(** X10.  A teardown before the first frame ends the simulation for good:
    whatever frames and further teardowns follow, no state setter and no
    [onComplete] is ever called, nothing is queued, and the cells keep the
    values of the first render. *)
Theorem X10_teardown_before_first_frame_ends_the_run
  (route : Route.t) (start : Q) (actions : list action) :
  let c := run route start (Unmount :: actions) in
  filter Spec.isSetterOrCallback (log c) = [] /\
  completions c = 0%nat /\
  frameQueue c = [] /\
  progress c = 0 /\
  remainingMinutes c = Route.duration route /\
  remainingDistance c = distanceOrDefault route /\
  currentSegmentIndex c = 0%nat.
Proof.
  intro c.
  destruct (idle_forever route actions (unmount (mount route start)))
    as (H1 & H2 & H3 & H4 & H5 & H6); [reflexivity|].
  change (fold_left (step route) actions (unmount (mount route start)))
    with c in H1, H2, H3, H4, H5, H6.
  assert (Hnone : filter Spec.isSetterOrCallback (log c) = []) by (rewrite H2; reflexivity).
  split; [exact Hnone|]. split.
  - unfold completions.
    assert (Hsub : forall l, filter Spec.isSetterOrCallback l = [] ->
                             filter isOnComplete l = []).
    { induction l as [|e l IHl]; [reflexivity|]. simpl.
      destruct e; simpl; try discriminate; exact IHl. }
    now rewrite (Hsub _ Hnone).
  - split; [exact H1|]. rewrite H3, H4, H5, H6. repeat split; reflexivity.
Qed.

Lemma tick_below_next (route : Route.t) (start now : Q) (c : Component) :
  Js.ltb (fractionAt route (now - start)) 1 = true ->
  nextHandle (tick route start now c) = S (nextHandle c).
Proof.
  intro Hb. unfold tick. rewrite Hb.
  destruct (activeSegment (segments route) (fractionAt route (now - start)));
    reflexivity.
Qed.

**WHAT IS EXPECTED:** The line with "Lemma tick_below_next (route" through the last line of the entries above: output exactly those lines and nothing else.

**ANSWER SPACE:**
Lemma tick_below_next (route : Route.t) (start now : Q) (c : Component) :
  Js.ltb (fractionAt route (now - start)) 1 = true ->
  nextHandle (tick route start now c) = S (nextHandle c).
Proof.
  intro Hb. unfold tick. rewrite Hb.
  destruct (activeSegment (segments route) (fractionAt route (now - start)));
    reflexivity.
Qed.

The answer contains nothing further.